=== Section Start ===

(* ===== verification/Membership.v ===== *)
(** * Cluster membership (src/core/raft.go, src/server/raft_server.go)

    The safe join: a node that asks to join is first added without a vote; the
    leader freezes a log index as its catch-up target and gives it a vote only
    once the node reports to have applied the log up to that index.  The admin
    service wraps this operation for remote callers.

    The Raft library is the class [MembershipLib]; [MembershipLaws] states what
    its documentation says of configuration changes.  [clock] is the sequence
    of the readings of the clock. *)

From S2P Require Import Prelude GoLib.

(** ** Configurations of the Raft library *)
Inductive Suffrage := Voter | Nonvoter | Staging | OtherSuffrage (n : Z).
#[export] Instance Suffrage_eq_dec : EqDecision Suffrage.
Proof. solve_decision. Defined.

Record Server := mkServer { suffrage : Suffrage; ID : gostring; Address : gostring }.
#[export] Instance Server_eq_dec : EqDecision Server.
Proof. solve_decision. Defined.

Class MembershipLib (R : Type) := {
  raft_leads : R → bool;
  GetConfiguration : R → gostring + list Server * N;
  AddNonvoter : gostring → gostring → N → R → (gostring + N) * R;
  AddVoter : gostring → gostring → N → R → (gostring + N) * R;
  AppliedIndex : R → N;
  LeaderWithID : R → gostring * gostring;
}.

(** A server of the same ID is updated in place, another one is appended.
    [AddNonvoter] does not demote a voter. *)
Fixpoint put_server (upd : Server → Server) (new : Server) (l : list Server) : list Server :=
  match l with
  | [] => [new]
  | s :: l' => if decide (ID s = ID new) then upd s :: l' else s :: put_server upd new l'
  end.
Definition with_nonvoter (id addr : gostring) : list Server → list Server :=
  put_server (λ s, mkServer (if decide (suffrage s = Voter) then Voter else Nonvoter) id addr)
             (mkServer Nonvoter id addr).
Definition with_voter (id addr : gostring) : list Server → list Server :=
  put_server (λ _, mkServer Voter id addr) (mkServer Voter id addr).

(** A configuration change that succeeds is in effect; one that fails may
    nevertheless take effect (leadership lost after the entry was sent). *)
Class MembershipLaws (R : Type) `{MembershipLib R} := {
  servers : R → list Server;
  GetConfiguration_law r c i : GetConfiguration r = inr (c, i) → c = servers r;
  AddNonvoter_law id addr prev r res r' : AddNonvoter id addr prev r = (res, r') →
    servers r' = with_nonvoter id addr (servers r) ∨
    (servers r' = servers r ∧ ∃ e, res = inl e);
  AddVoter_law id addr prev r res r' : AddVoter id addr prev r = (res, r') →
    servers r' = with_voter id addr (servers r) ∨
    (servers r' = servers r ∧ ∃ e, res = inl e);
}.

(** ** The membership operations of a node *)
Inductive ClusterRole := ClusterRoleUnspecified | ClusterRoleVoter | ClusterRoleNonVoter.

Inductive ClusterMemberState :=
| ClusterMemberStateUnspecified
| ClusterMemberStateJoining
| ClusterMemberStateCatchingUp
| ClusterMemberStateVoter
| ClusterMemberStateFailed.

Record ClusterMember := mkMember {
  NodeID : gostring;
  Addr : gostring;
  Role : ClusterRole;
  MState : ClusterMemberState;
  MAppliedIndex : N;
  MTargetIndex : N;
}.

Record ClusterInfo := mkInfo {
  LeaderID : gostring;
  LeaderAddr : gostring;
  LeaderAdminAddr : gostring;
  Members : list ClusterMember;
}.

Record memberJoinProgress := mkProgress {
  targetIndex : N;
  appliedIndex : N;
  lastProgressAt : Z;
}.

(** [raftJoinFailureTimeout], in nanoseconds. *)
Definition raftJoinFailureTimeout : Z := 10 * 10^9.

Inductive JoinError :=
| ErrRaftNotEnabled
| NotLeaderError (leader_admin : gostring)
| ErrIDAndAddrRequired
| ErrGetConfiguration (e : gostring)
| ErrIDRegistered (id addr : gostring)
| ErrAddrRegistered (addr id : gostring)
| ErrAddNonvoter (e : gostring)
| ErrPromote (e : gostring).

(** [Error()] of a [*NotLeaderError]; [None] is the nil pointer. *)
Definition NotLeaderError_Error (e : option gostring) : gostring :=
  match e with
  | None => §"not leader"
  | Some addr =>
      if bool_decide (addr = []) then §"not leader"
      else §"not leader (adminAddr=" ++ addr ++ §")"
  end.
(* ===== verification/CommandLine.v ===== *)
(** * The command line of the server (src/core/config.go, package flag)

    [InitDBConfig] registers the flags ([formal]) and package flag parses the
    arguments of the process ([Parse]).  [parse_command_line] is the round trip:
    every setting of the flags can be written as arguments and is read back. *)

From S2P Require Import Prelude GoLib Config.

(** [strconv.ParseBool] *)
Definition ParseBool (s : gostring) : option bool :=
  if bool_decide (s ∈ [§"1"; §"t"; §"T"; §"TRUE"; §"true"; §"True"]) then Some true
  else if bool_decide (s ∈ [§"0"; §"f"; §"F"; §"FALSE"; §"false"; §"False"]) then Some false
  else None.

(** ** One argument *)

(** A flag with the value after its ["="], if it has one; an argument with bad
    syntax; or the end of the flags: an argument that is no flag, or ["--"]. *)
Inductive Argument :=
| AFlag (name : gostring) (value : option gostring)
| ABad
| AEnd.

Fixpoint cut_value (s : gostring) : gostring * option gostring :=
  match s with
  | [] => ([], None)
  | c :: s =>
      if bool_decide (c = "="%char) then ([], Some s)
      else let '(name, value) := cut_value s in (c :: name, value)
  end.

Definition read_name (s : gostring) : Argument :=
  match s with
  | [] => ABad
  | c :: s =>
      if bool_decide (c = "-"%char) || bool_decide (c = "="%char) then ABad
      else let '(name, value) := cut_value s in AFlag (c :: name) value
  end.

Definition read_argument (s : gostring) : Argument :=
  match s with
  | c0 :: c1 :: s' =>
      if bool_decide (c0 ≠ "-"%char) then AEnd
      else if bool_decide (c1 = "-"%char) then (if bool_decide (s' = []) then AEnd else read_name s')
      else read_name (c1 :: s')
  | _ => AEnd
  end.

(** ** The flags of the server *)
Inductive FlagValue :=
| FBool (set : bool → Flags → Flags)
| FString (set : gostring → Flags → Flags).

Definition formal (name : gostring) : option FlagValue :=
  let named n := bool_decide (name = n) in
  if named §"enable-raft" then Some (FBool (λ v f, mkFlags v (flag_bootstrap f) (flag_raft_id f) (flag_raft_addr f)
    (flag_raft_advertise_addr f) (flag_join f) (flag_admin_addr f) (flag_addr f) (flag_data_dir f) (flag_maxmemory f)
    (flag_log_requests f)))
  else if named §"bootstrap" then Some (FBool (λ v f, mkFlags (flag_enable_raft f) v (flag_raft_id f) (flag_raft_addr f)
    (flag_raft_advertise_addr f) (flag_join f) (flag_admin_addr f) (flag_addr f) (flag_data_dir f) (flag_maxmemory f)
    (flag_log_requests f)))
  else if named §"raft-id" then Some (FString (λ v f, mkFlags (flag_enable_raft f) (flag_bootstrap f) v (flag_raft_addr f)
    (flag_raft_advertise_addr f) (flag_join f) (flag_admin_addr f) (flag_addr f) (flag_data_dir f) (flag_maxmemory f)
    (flag_log_requests f)))
  else if named §"raft-addr" then Some (FString (λ v f, mkFlags (flag_enable_raft f) (flag_bootstrap f) (flag_raft_id f) v
    (flag_raft_advertise_addr f) (flag_join f) (flag_admin_addr f) (flag_addr f) (flag_data_dir f) (flag_maxmemory f)
    (flag_log_requests f)))
  else if named §"raft-advertise-addr" then Some (FString (λ v f, mkFlags (flag_enable_raft f) (flag_bootstrap f)
    (flag_raft_id f) (flag_raft_addr f) v (flag_join f) (flag_admin_addr f) (flag_addr f) (flag_data_dir f)
    (flag_maxmemory f) (flag_log_requests f)))
  else if named §"join" then Some (FString (λ v f, mkFlags (flag_enable_raft f) (flag_bootstrap f) (flag_raft_id f)
    (flag_raft_addr f) (flag_raft_advertise_addr f) v (flag_admin_addr f) (flag_addr f) (flag_data_dir f)
    (flag_maxmemory f) (flag_log_requests f)))
  else if named §"admin-addr" then Some (FString (λ v f, mkFlags (flag_enable_raft f) (flag_bootstrap f) (flag_raft_id f)
    (flag_raft_addr f) (flag_raft_advertise_addr f) (flag_join f) v (flag_addr f) (flag_data_dir f) (flag_maxmemory f)
    (flag_log_requests f)))
  else if named §"addr" then Some (FString (λ v f, mkFlags (flag_enable_raft f) (flag_bootstrap f) (flag_raft_id f)
    (flag_raft_addr f) (flag_raft_advertise_addr f) (flag_join f) (flag_admin_addr f) v (flag_data_dir f)
    (flag_maxmemory f) (flag_log_requests f)))
  else if named §"data-dir" then Some (FString (λ v f, mkFlags (flag_enable_raft f) (flag_bootstrap f) (flag_raft_id f)
    (flag_raft_addr f) (flag_raft_advertise_addr f) (flag_join f) (flag_admin_addr f) (flag_addr f) v
    (flag_maxmemory f) (flag_log_requests f)))
  else if named §"maxmemory" then Some (FString (λ v f, mkFlags (flag_enable_raft f) (flag_bootstrap f) (flag_raft_id f)
    (flag_raft_addr f) (flag_raft_advertise_addr f) (flag_join f) (flag_admin_addr f) (flag_addr f) (flag_data_dir f) v
    (flag_log_requests f)))
  else if named §"log-requests" then Some (FBool (λ v f, mkFlags (flag_enable_raft f) (flag_bootstrap f) (flag_raft_id f)
    (flag_raft_addr f) (flag_raft_advertise_addr f) (flag_join f) (flag_admin_addr f) (flag_addr f) (flag_data_dir f)
    (flag_maxmemory f) v))
  else None.

(** [flag.Parse()]: no result when it ends the process (an unknown flag, bad
    syntax, a bad value, a missing value). *)
Fixpoint Parse (args : list gostring) (f : Flags) : option Flags :=
  match args with
  | [] => Some f
  | s :: args =>
      match read_argument s with
      | AEnd => Some f
      | ABad => None
      | AFlag name value =>
          match formal name with
          | None => None
          | Some (FBool set) =>
              match (match value with Some v => ParseBool v | None => Some true end) with
              | Some b => Parse args (set b f)
              | None => None
              end
          | Some (FString set) =>
              match value, args with
              | Some v, _ => Parse args (set v f)
              | None, v :: args' => Parse args' (set v f)
              | None, [] => None
              end
          end
      end
  end.

(** ** The round trip *)
Definition show_bool (b : bool) : gostring := if b then §"true" else §"false".

(** All flags as arguments. *)
Definition command_line (f : Flags) : list gostring :=
  [ §"--enable-raft=" ++ show_bool (flag_enable_raft f);
    §"--bootstrap=" ++ show_bool (flag_bootstrap f);
    §"--raft-id=" ++ flag_raft_id f;
    §"--raft-addr=" ++ flag_raft_addr f;
    §"--raft-advertise-addr=" ++ flag_raft_advertise_addr f;
    §"--join=" ++ flag_join f;
    §"--admin-addr=" ++ flag_admin_addr f;
    §"--addr=" ++ flag_addr f;
    §"--data-dir=" ++ flag_data_dir f;
    §"--maxmemory=" ++ flag_maxmemory f;
    §"--log-requests=" ++ show_bool (flag_log_requests f) ].

(** Values are taken as they are: an empty one, one with ["="], one that looks
    like a flag. *)
Lemma parse_command_line f f0 : Parse (command_line f) f0 = Some f.
Proof. destruct f as [er b id ra raa j aa a dd mm lr]. destruct er, b, lr; vm_compute; reflexivity. Qed.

=== Section End ===

● Task: Lines holding the word "None" in the records above: how many are there? Answer with the number only.

● Answer space: 11